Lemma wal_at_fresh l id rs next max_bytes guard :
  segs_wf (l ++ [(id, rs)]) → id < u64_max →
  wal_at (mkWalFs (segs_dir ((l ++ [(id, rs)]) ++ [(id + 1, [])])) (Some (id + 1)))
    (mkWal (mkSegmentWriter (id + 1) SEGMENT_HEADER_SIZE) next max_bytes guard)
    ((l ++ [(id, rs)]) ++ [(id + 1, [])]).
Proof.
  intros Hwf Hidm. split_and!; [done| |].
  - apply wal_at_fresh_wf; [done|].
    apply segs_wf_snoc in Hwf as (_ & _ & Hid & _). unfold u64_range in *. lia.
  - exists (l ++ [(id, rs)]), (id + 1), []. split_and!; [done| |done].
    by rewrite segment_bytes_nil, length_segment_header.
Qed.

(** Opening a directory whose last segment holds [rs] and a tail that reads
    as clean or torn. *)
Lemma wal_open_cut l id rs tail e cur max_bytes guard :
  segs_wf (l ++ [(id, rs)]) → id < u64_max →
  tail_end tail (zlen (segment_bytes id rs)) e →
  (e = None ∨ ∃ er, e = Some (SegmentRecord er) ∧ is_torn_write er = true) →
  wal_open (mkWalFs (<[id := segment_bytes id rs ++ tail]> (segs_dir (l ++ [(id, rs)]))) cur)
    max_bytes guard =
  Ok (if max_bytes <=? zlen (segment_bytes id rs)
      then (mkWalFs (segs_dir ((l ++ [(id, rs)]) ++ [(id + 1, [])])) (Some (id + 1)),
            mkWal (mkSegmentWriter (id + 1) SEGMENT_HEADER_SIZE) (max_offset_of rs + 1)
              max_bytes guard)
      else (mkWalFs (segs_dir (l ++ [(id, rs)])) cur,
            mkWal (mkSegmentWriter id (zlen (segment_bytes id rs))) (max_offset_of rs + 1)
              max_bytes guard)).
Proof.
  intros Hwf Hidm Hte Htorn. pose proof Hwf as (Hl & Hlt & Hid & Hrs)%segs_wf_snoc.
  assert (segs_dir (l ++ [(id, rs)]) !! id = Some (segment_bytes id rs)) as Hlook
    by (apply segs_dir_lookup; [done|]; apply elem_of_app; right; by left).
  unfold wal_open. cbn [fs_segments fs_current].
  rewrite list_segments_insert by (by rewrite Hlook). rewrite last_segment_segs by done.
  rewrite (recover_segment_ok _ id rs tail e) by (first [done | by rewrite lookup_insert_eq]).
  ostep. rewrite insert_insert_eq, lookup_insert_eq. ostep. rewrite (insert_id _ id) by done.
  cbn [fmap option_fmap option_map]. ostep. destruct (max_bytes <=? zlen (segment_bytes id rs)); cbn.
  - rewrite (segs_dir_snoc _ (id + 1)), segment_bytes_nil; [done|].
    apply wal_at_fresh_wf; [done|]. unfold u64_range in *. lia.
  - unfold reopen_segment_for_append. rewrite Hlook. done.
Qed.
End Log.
┄┄┄┄┄┄
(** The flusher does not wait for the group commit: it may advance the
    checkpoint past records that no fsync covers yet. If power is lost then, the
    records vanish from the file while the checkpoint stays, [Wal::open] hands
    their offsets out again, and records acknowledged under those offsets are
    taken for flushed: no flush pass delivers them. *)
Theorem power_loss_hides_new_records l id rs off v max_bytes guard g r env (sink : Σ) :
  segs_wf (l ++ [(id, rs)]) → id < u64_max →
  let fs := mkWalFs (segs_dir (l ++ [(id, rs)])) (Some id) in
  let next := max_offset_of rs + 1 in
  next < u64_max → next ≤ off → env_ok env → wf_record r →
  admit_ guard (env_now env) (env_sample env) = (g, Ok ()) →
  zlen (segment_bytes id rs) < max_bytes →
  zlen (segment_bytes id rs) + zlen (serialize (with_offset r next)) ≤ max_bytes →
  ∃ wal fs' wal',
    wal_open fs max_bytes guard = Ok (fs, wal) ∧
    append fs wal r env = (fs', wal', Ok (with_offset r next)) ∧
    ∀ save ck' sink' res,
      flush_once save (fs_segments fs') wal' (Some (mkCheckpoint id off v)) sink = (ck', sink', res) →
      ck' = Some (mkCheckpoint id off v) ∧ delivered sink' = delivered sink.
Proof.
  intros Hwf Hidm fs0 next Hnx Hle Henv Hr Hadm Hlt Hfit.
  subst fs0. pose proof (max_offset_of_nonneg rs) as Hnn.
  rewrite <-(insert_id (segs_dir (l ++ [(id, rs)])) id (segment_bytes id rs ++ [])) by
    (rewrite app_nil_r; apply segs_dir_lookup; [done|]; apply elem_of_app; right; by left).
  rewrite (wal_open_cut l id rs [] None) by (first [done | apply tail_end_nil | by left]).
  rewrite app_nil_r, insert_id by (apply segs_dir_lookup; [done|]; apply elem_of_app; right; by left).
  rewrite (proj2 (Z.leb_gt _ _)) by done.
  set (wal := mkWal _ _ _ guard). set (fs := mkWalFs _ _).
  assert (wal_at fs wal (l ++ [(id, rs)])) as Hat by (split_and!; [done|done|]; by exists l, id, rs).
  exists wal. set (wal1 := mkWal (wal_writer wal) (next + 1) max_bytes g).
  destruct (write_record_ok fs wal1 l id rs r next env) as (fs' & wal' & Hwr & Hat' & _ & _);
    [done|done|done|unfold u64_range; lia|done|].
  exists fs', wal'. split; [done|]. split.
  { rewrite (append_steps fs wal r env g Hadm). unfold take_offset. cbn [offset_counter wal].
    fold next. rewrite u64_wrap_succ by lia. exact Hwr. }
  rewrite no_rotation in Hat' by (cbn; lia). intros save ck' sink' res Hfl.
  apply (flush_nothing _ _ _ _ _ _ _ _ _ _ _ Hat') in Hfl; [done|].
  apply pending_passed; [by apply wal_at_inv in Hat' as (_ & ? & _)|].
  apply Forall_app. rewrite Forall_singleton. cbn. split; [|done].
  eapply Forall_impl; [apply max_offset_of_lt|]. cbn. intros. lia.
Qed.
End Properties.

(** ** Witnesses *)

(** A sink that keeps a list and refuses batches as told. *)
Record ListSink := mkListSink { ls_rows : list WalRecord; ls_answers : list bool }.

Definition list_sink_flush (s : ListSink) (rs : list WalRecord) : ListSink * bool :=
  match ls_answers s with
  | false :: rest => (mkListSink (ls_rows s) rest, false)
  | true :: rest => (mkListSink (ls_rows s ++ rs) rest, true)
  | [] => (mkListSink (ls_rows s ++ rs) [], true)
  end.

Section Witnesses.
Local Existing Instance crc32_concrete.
┄┄┄┄┄┄
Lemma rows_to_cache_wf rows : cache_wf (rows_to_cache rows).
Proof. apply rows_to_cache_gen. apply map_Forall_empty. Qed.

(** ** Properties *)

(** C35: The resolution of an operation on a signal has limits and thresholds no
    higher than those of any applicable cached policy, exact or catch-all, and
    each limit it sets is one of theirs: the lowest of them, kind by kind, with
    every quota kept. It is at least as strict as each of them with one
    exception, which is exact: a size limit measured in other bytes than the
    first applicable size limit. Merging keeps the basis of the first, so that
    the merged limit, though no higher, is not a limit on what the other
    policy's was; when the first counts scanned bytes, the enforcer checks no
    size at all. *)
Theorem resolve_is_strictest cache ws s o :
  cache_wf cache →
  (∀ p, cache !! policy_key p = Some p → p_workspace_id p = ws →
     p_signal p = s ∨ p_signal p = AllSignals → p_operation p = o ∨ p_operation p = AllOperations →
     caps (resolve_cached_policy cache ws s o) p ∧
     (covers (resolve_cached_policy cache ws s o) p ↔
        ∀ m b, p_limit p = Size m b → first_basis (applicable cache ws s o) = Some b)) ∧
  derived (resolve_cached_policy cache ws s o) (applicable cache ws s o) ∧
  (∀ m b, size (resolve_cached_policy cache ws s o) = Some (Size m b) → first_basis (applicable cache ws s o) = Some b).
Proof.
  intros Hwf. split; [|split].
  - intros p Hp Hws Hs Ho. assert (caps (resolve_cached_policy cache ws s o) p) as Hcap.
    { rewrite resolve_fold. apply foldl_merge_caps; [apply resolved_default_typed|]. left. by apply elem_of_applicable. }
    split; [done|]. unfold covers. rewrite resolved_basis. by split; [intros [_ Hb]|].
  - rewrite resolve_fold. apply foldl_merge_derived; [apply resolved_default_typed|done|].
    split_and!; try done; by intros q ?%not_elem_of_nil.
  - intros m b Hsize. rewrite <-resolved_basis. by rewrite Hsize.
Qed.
┄┄┄┄┄┄
Description of the task » Keep both end lines and retype everything in the records above from the line containing "(** C35: The" through the line containing "o) = Some b)) ∧", exactly, with nothing else.

Expected answer »
(** C35: The resolution of an operation on a signal has limits and thresholds no
    higher than those of any applicable cached policy, exact or catch-all, and
    each limit it sets is one of theirs: the lowest of them, kind by kind, with
    every quota kept. It is at least as strict as each of them with one
    exception, which is exact: a size limit measured in other bytes than the
    first applicable size limit. Merging keeps the basis of the first, so that
    the merged limit, though no higher, is not a limit on what the other
    policy's was; when the first counts scanned bytes, the enforcer checks no
    size at all. *)
Theorem resolve_is_strictest cache ws s o :
  cache_wf cache →
  (∀ p, cache !! policy_key p = Some p → p_workspace_id p = ws →
     p_signal p = s ∨ p_signal p = AllSignals → p_operation p = o ∨ p_operation p = AllOperations →
     caps (resolve_cached_policy cache ws s o) p ∧
     (covers (resolve_cached_policy cache ws s o) p ↔
        ∀ m b, p_limit p = Size m b → first_basis (applicable cache ws s o) = Some b)) ∧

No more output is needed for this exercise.